*** Opening GIVEN ENTRIES ***
Definition set_reuseaddr s (b : bool) os : IoResultView unit * S := set_reuse_address (fd s) b os.
Definition set_reuseport s (b : bool) os : IoResultView unit * S := set_reuse_port (fd s) b os.
Definition set_nodelay s (b : bool) os : IoResultView unit * S := set_no_delay (fd s) b os.
Definition bind s (addr : SocketAddr) os : IoResultView unit * S := os_bind (fd s) addr os.

Definition local_addr s os : IoResultView SocketAddr :=
  match os_local_addr (fd s) os with
  | Ok (Some a) => Ok a
  | Ok None => Err not_a_socket_address
  | Err e => Err e
  end.

(** [TcpListener::from_std]; a listener that is not returned is dropped. *)
Definition listener_from_std (x : Z) r os (reg : Z → Z → bool * bool → IoResultView unit) :
    IoResultView IoSocket * Reactor.Reactor * S :=
  match set_nonblocking x true os with
  | (Ok _, os1) =>
      match listener_new r x reg with
      | (Ok l, r1) => (Ok l, r1, os1)
      | (Err e, r1) => (Err e, r1, close x os1)
      end
  | (Err e, os1) => (Err e, r, close x os1)
  end.

(** [listen], which consumes the socket. *)
Definition listen s (backlog : Z) r os (reg : Z → Z → bool * bool → IoResultView unit) :
    IoResultView IoSocket * Reactor.Reactor * S :=
  match os_listen (fd s) (as_i32 backlog) os with
  | (Ok _, os1) => listener_from_std (fd s) r os1 reg
  | (Err e, os1) => (Err e, r, close (fd s) os1)
  end.
Lemma elem_of_pending s t :
  t ∈ pending s ↔ (∃ i w, workers (pool s) !! i = Some w ∧ t ∈ tasks_of w) ∨
    (∃ p sp, spawns s !! p = Some sp ∧ spawn_task sp = Some t).
Proof.
  unfold pending, spawn_tasks. rewrite elem_of_app, list_elem_of_bind, list_elem_of_omap. f_equiv.
  - split; [intros (w & Hw & [i Hi]%list_elem_of_lookup); by exists i, w|].
    intros (i & w & Hi & Hw). exists w. split; [done|]. by eapply list_elem_of_lookup_2.
  - split; [intros ([p sp] & Hp%elem_of_map_to_list & Ht); by exists p, sp|].
    intros (p & sp & Hp & Ht). exists (p, sp). by rewrite elem_of_map_to_list.
Qed.

Lemma workers_update {B} (f : Worker W R → list B) ws i w w' :
  ws !! i = Some w → ∃ rest, ws ≫= f ≡ₚ f w ++ rest ∧ <[i := w']> ws ≫= f ≡ₚ f w' ++ rest.
Proof.
  intros Hi. pose proof (lookup_lt_Some _ _ _ Hi).
  exists ((take i ws ≫= f) ++ (skipn (S i) ws ≫= f)). split.
  - rewrite <- (take_drop_middle ws i w Hi) at 1. rewrite bind_app. simpl. solve_Permutation.
  - rewrite insert_take_drop by done. rewrite bind_app. simpl. solve_Permutation.
Qed.

Lemma spawn_tasks_update m p sp sp' :
  m !! p = Some sp →
  ∃ rest, spawn_tasks m ≡ₚ option_list (spawn_task sp) ++ rest ∧
    spawn_tasks (<[p := sp']> m) ≡ₚ option_list (spawn_task sp') ++ rest ∧ spawn_tasks (base.delete p m) = rest.
Proof.
  intros Hp. exists (spawn_tasks (base.delete p m)).
  assert (Hi : ∀ x, spawn_tasks (<[p := x]> (base.delete p m)) ≡ₚ option_list (spawn_task x) ++ spawn_tasks (base.delete p m)).
  { intros x. unfold spawn_tasks. rewrite map_to_list_insert by apply lookup_delete_eq. simpl. by destruct (spawn_task x). }
  rewrite <- (insert_delete_id m p sp Hp) at 1. rewrite <- (insert_delete_eq m p sp'). by split_and!.
Qed.

Lemma spawn_tasks_new m p sp :
  m !! p = None → spawn_tasks (<[p := sp]> m) ≡ₚ option_list (spawn_task sp) ++ spawn_tasks m.
Proof. intros Hp. unfold spawn_tasks. rewrite map_to_list_insert by done. simpl. by destruct (spawn_task sp). Qed.

(** A closure arrives. *)
Record arrives s t s' : Prop := {
  ar_pending : pending s' ≡ₚ t :: pending s;
  ar_completing : completing s' = completing s;
  ar_ran : ran s' = ran s;
  ar_world : world s' = world s;
  ar_joins : joins s' = <[id t := JoinHandle.new]> (joins s);
  ar_spawns : ∃ p idx, spawns s' = <[p := Chosen t idx]> (spawns s);
}.

(** What another step does: a closure moves, or its body runs, or its join state is
    completed, or it panics. *)
Inductive effect s s' : Prop :=
  | eff_move : pending s' ≡ₚ pending s → completing s' ≡ₚ completing s → ran s' = ran s → world s' = world s →
      joins s' = joins s → effect s s'
  | eff_run t v wd : pending s ≡ₚ t :: pending s' → completing s' ≡ₚ (id t, v) :: completing s →
      ran s' = ran s ++ [id t] → body t (world s) = (Some v, wd) → world s' = wd → joins s' = joins s → effect s s'
  | eff_complete j v : pending s' ≡ₚ pending s → completing s ≡ₚ (j, v) :: completing s' → ran s' = ran s →
      world s' = world s → joins s' = <[j := JoinHandle.mkState (Some v) None]> (joins s) → effect s s'
  | eff_panic t wd : pending s ≡ₚ t :: pending s' → completing s' ≡ₚ completing s → ran s' = ran s →
      body t (world s) = (None, wd) → world s' = wd → joins s' = joins s → effect s s'.

Lemma pending_worker s s' i w w' :
  workers (pool s) !! i = Some w → workers (pool s') = <[i := w']> (workers (pool s)) → spawns s' = spawns s →
  ∃ rest rest', pending s ≡ₚ tasks_of w ++ rest ∧ pending s' ≡ₚ tasks_of w' ++ rest ∧
    completing s ≡ₚ completing_of w ++ rest' ∧ completing s' ≡ₚ completing_of w' ++ rest'.
Proof.
  intros Hw E E'. destruct (workers_update tasks_of _ i w w' Hw) as (rest & H1 & H2).
  destruct (workers_update completing_of _ i w w' Hw) as (rest' & H3 & H4).
  exists (rest ++ spawn_tasks (spawns s)), rest'. unfold pending, completing. rewrite E, E', H1, H2, H3, H4.
  by rewrite <- !app_assoc.
Qed.

Lemma worker_effect s i s' : worker_step s i = Some s' → effect s s'.
Proof.
  unfold worker_step. intros Hs. apply bind_Some in Hs as (w & Hw & Hs).
  assert (Hmove : ∀ w', tasks_of w' = tasks_of w → completing_of w' = completing_of w → effect s (set_worker s i w')).
  { intros w' E E'. destruct (pending_worker s (set_worker s i w') i w w' Hw) as (rest & rest' & H1 & H2 & H3 & H4); [done..|].
    apply eff_move; [by rewrite H2, E, H1|by rewrite H4, E', H3|done..]. }
  destruct w as [q th b]. cbn [thread queue token] in *. destruct th as [|t|t v| |].
  - destruct q as [|t q]; injection Hs as <-; by apply Hmove.
  - destruct (body t (world s)) as [[v|] wd] eqn:Hb; injection Hs as <-.
    + destruct (pending_worker s (ran_task (set_worker s i (mkWorker q (Completing t v) b)) t wd) i _ (mkWorker q (Completing t v) b) Hw)
        as (rest & rest' & H1 & H2 & H3 & H4); [done..|].
      apply (eff_run _ _ t v wd); [by rewrite H1, H2|by rewrite H4, H3|done..].
    + destruct (pending_worker s (set_world (set_worker s i (mkWorker q Dead b)) wd) i _ (mkWorker q Dead b) Hw)
        as (rest & rest' & H1 & H2 & H3 & H4); [done..|].
      apply (eff_panic _ _ t wd); [by rewrite H1, H2|by rewrite H4, H3|done..].
  - injection Hs as <-. set (s2 := complete_task _ t v).
    assert (Hx : workers (pool s2) = <[i := mkWorker q Popping b]> (workers (pool s)) ∧ spawns s2 = spawns s ∧
      ran s2 = ran s ∧ world s2 = world s ∧ joins s2 = <[id t := JoinHandle.mkState (Some v) None]> (joins s)).
    { unfold s2, complete_task, JoinHandle.complete. simpl. by destruct (JoinHandle.waker _). }
    clearbody s2. destruct Hx as (E1 & E2 & E3 & E4 & E5).
    destruct (pending_worker s s2 i _ _ Hw E1 E2) as (rest & rest' & H1 & H2 & H3 & H4).
    apply (eff_complete _ _ (id t) v); [by rewrite H1, H2|by rewrite H3, H4|done..].
  - destruct b; [|done]. injection Hs as <-. by apply Hmove.
  - done.
Qed.

Lemma spawn_effect s p s' : spawn_step s p = Some s' → effect s s'.
Proof.
  unfold spawn_step. intros Hs. apply bind_Some in Hs as (sp & Hp & Hs).
  destruct sp as [t idx|t idx|idx].
  - injection Hs as <-. destruct (spawn_tasks_update _ p _ (Advanced t idx) Hp) as (rest & H1 & H2 & _).
    apply eff_move; [|done..]. unfold pending. simpl in *. by rewrite H1, H2.
  - apply bind_Some in Hs as (w & Hw & [= <-]).
    destruct (spawn_tasks_update _ p _ (Pushed idx) Hp) as (rest & H1 & H2 & _).
    set (w' := mkWorker (queue w ++ [t]) (thread w) (token w)).
    destruct (workers_update tasks_of _ idx w w' Hw) as (rest' & H3 & H4).
    destruct (workers_update completing_of _ idx w w' Hw) as (rest2 & H5 & H6).
    apply eff_move; [|unfold completing; simpl; by rewrite H5, H6|done..]. unfold pending. simpl in *. rewrite H1, H2, H3, H4.
    assert (Et : tasks_of w' = tasks_of w ++ [t]) by (unfold tasks_of; simpl; by destruct (thread w)).
    rewrite Et. simpl. solve_Permutation.
  - apply bind_Some in Hs as (w & Hw & [= <-]).
    destruct (spawn_tasks_update _ p _ (Pushed idx) Hp) as (rest & H1 & _ & H2).
    set (w' := mkWorker (queue w) (thread w) true).
    destruct (workers_update tasks_of _ idx w w' Hw) as (rest' & H3 & H4).
    destruct (workers_update completing_of _ idx w w' Hw) as (rest2 & H5 & H6).
    apply eff_move; [|unfold completing; simpl; by rewrite H5, H6|done..]. unfold pending. simpl in *. by rewrite H1, H2, H3, H4.
Qed.

Lemma choose_arrives s p t s' : spawns s !! p = None → spawn_choose s p t = Some s' → arrives s t s'.
Proof.
  intros Hp. unfold spawn_choose. destruct (length _); [done|]. intros [= <-]. split; [|done..|by repeat eexists].
  unfold pending. simpl. rewrite spawn_tasks_new by done. simpl. solve_Permutation.
Qed.

(** A closure is in one place, and its join state exists. *)
Record ledger_inv s : Prop := {
  li_once : NoDup (ran s ++ (id <$> pending s));
  li_joins : ∀ j, j ∈ ran s ++ (id <$> pending s) → is_Some (joins s !! j);
  li_completing : ∀ j v, (j, v) ∈ completing s → j ∈ ran s;
}.

Lemma arrives_ledger s t s' : arrives s t s' → joins s !! id t = None → ledger_inv s → ledger_inv s'.
Proof.
  intros [Hp Ec Hr _ Ej _] Hf [Hn Hj Hc].
  assert (E : ran s' ++ (id <$> pending s') ≡ₚ id t :: ran s ++ (id <$> pending s)).
  { rewrite Hr, Hp. simpl. solve_Permutation. }
  split; [setoid_rewrite E..|rewrite Ec, Hr; done].
  - apply NoDup_cons. split; [|done]. intros [x Hx]%Hj. congruence.
  - intros j Hin. rewrite Ej, lookup_insert. case_decide; [by eexists|].
    apply elem_of_cons in Hin as [?|Hin]; [congruence|by apply Hj].
Qed.

Lemma effect_ledger s s' : effect s s' → ledger_inv s → ledger_inv s'.
Proof.
  intros He [Hn Hj Hc].
  assert (Hsame : ran s' ++ (id <$> pending s') ≡ₚ ran s ++ (id <$> pending s) →
    (∀ j, is_Some (joins s !! j) → is_Some (joins s' !! j)) → (∀ j v, (j, v) ∈ completing s' → j ∈ ran s') → ledger_inv s').
  { intros E Hj' Hc'. split; [setoid_rewrite E; done| |done]. setoid_rewrite E. intros j Hin. by apply Hj', Hj. }
  destruct He as [Hp Ec Hr _ Ej|t v wd Hp Ec Hr _ _ Ej|j v Hp Ec Hr _ Ej|t wd Hp Ec Hr _ _ Ej].
  - apply Hsame; [by rewrite Hr, Hp|by rewrite Ej|]. intros j v. rewrite Ec, Hr. apply Hc.
  - apply Hsame; [rewrite Hr, Hp; simpl; solve_Permutation|by rewrite Ej|]. intros j v'. rewrite Ec, Hr, elem_of_app.
    intros [[= -> _]|Hin]%elem_of_cons; [right; by apply list_elem_of_singleton|left; by eapply Hc].
  - apply Hsame; [by rewrite Hr, Hp|intros j' Hj'; rewrite Ej, lookup_insert; by case_decide|].
    intros j' v' Hin. rewrite Hr. apply (Hc j' v'). rewrite Ec. by apply elem_of_cons; right.
  - rewrite Hp in Hn. setoid_rewrite Hp in Hj. simpl in Hn, Hj. split; rewrite Hr.
    + apply NoDup_app. apply NoDup_app in Hn as (H1 & H2 & H3). apply NoDup_cons in H3 as [_ H3].
      split; [done|]. split; [|done]. intros x Hx Hx'. apply (H2 x Hx). by apply elem_of_cons; right.
    + intros j Hin. rewrite Ej. apply Hj. rewrite elem_of_app, elem_of_cons. apply elem_of_app in Hin. naive_solver.
    + intros j v. rewrite Ec. apply Hc.
Qed.

Lemma pending_init n wd : pending (init n wd) = [].
Proof.
  unfold pending, spawn_tasks. simpl. rewrite map_to_list_empty. simpl. rewrite app_nil_r. by induction n.
Qed.

Lemma completing_init n wd : completing (init n wd) = [].
Proof. unfold completing. simpl. by induction n. Qed.

Lemma ledger_init n wd : ledger_inv (init n wd).
Proof.
  split; rewrite ?pending_init, ?completing_init; simpl; [constructor|..].
  - by intros j ?%not_elem_of_nil.
  - by intros j v ?%not_elem_of_nil.
Qed.

Lemma join_poll_ledger s s' j wk : join_poll s j wk = Some s' → ledger_inv s → ledger_inv s'.
Proof.
  intros Hs [Hn Hl Hc]. apply bind_Some in Hs as (js & Hj & [= <-]). split; [done| |done].
  intros j' Hin. simpl. rewrite lookup_insert. case_decide; [by eexists|by apply Hl].
Qed.

Lemma reach_ledger n wd s : reach (init n wd) s → ledger_inv s.
Proof.
  induction 1 as [|s o s' _ IH Ha Hs]; [apply ledger_init|].
  destruct o as [p t|p|i|j wk]; simpl in Hs.
  - destruct Ha as [Hp Hj]. eapply arrives_ledger; [by eapply choose_arrives|done..].
  - by eapply effect_ledger; [eapply spawn_effect|].
  - by eapply effect_ledger; [eapply worker_effect|].
  - by eapply join_poll_ledger.
Qed.

(** A closure under spawn stays with the thread that spawns it. *)
Lemma spawn_step_tasks s p s' q sp t :
  spawn_step s p = Some s' → spawns s' !! q = Some sp → spawn_task sp = Some t →
  ∃ sp0, spawns s !! q = Some sp0 ∧ spawn_task sp0 = Some t.
Proof.
  unfold spawn_step. intros Hs Hq Ht. apply bind_Some in Hs as (sp0 & Hp & Hs).
  destruct sp0 as [t0 idx|t0 idx|idx].
  - injection Hs as <-. simpl in Hq. destruct (decide (p = q)) as [->|Hne].
    + rewrite lookup_insert_eq in Hq. injection Hq as <-. by exists (Chosen t0 idx).
    + rewrite lookup_insert_ne in Hq by done. by exists sp.
  - apply bind_Some in Hs as (w & _ & [= <-]). simpl in Hq. destruct (decide (p = q)) as [->|Hne].
    + rewrite lookup_insert_eq in Hq. by injection Hq as <-.
    + rewrite lookup_insert_ne in Hq by done. by exists sp.
  - apply bind_Some in Hs as (w & _ & [= <-]). simpl in Hq. apply lookup_delete_Some in Hq as [_ Hq]. by exists sp.
Qed.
*** Closing GIVEN ENTRIES ***
Please show every line of the material that contains the string "spawns".

    (∃ p sp, spawns s !! p = Some sp ∧ spawn_task sp = Some t).
  ar_spawns : ∃ p idx, spawns s' = <[p := Chosen t idx]> (spawns s);
  workers (pool s) !! i = Some w → workers (pool s') = <[i := w']> (workers (pool s)) → spawns s' = spawns s →
  exists (rest ++ spawn_tasks (spawns s)), rest'. unfold pending, completing. rewrite E, E', H1, H2, H3, H4.
    assert (Hx : workers (pool s2) = <[i := mkWorker q Popping b]> (workers (pool s)) ∧ spawns s2 = spawns s ∧
Lemma choose_arrives s p t s' : spawns s !! p = None → spawn_choose s p t = Some s' → arrives s t s'.
(** A closure under spawn stays with the thread that spawns it. *)
  spawn_step s p = Some s' → spawns s' !! q = Some sp → spawn_task sp = Some t →
  ∃ sp0, spawns s !! q = Some sp0 ∧ spawn_task sp0 = Some t.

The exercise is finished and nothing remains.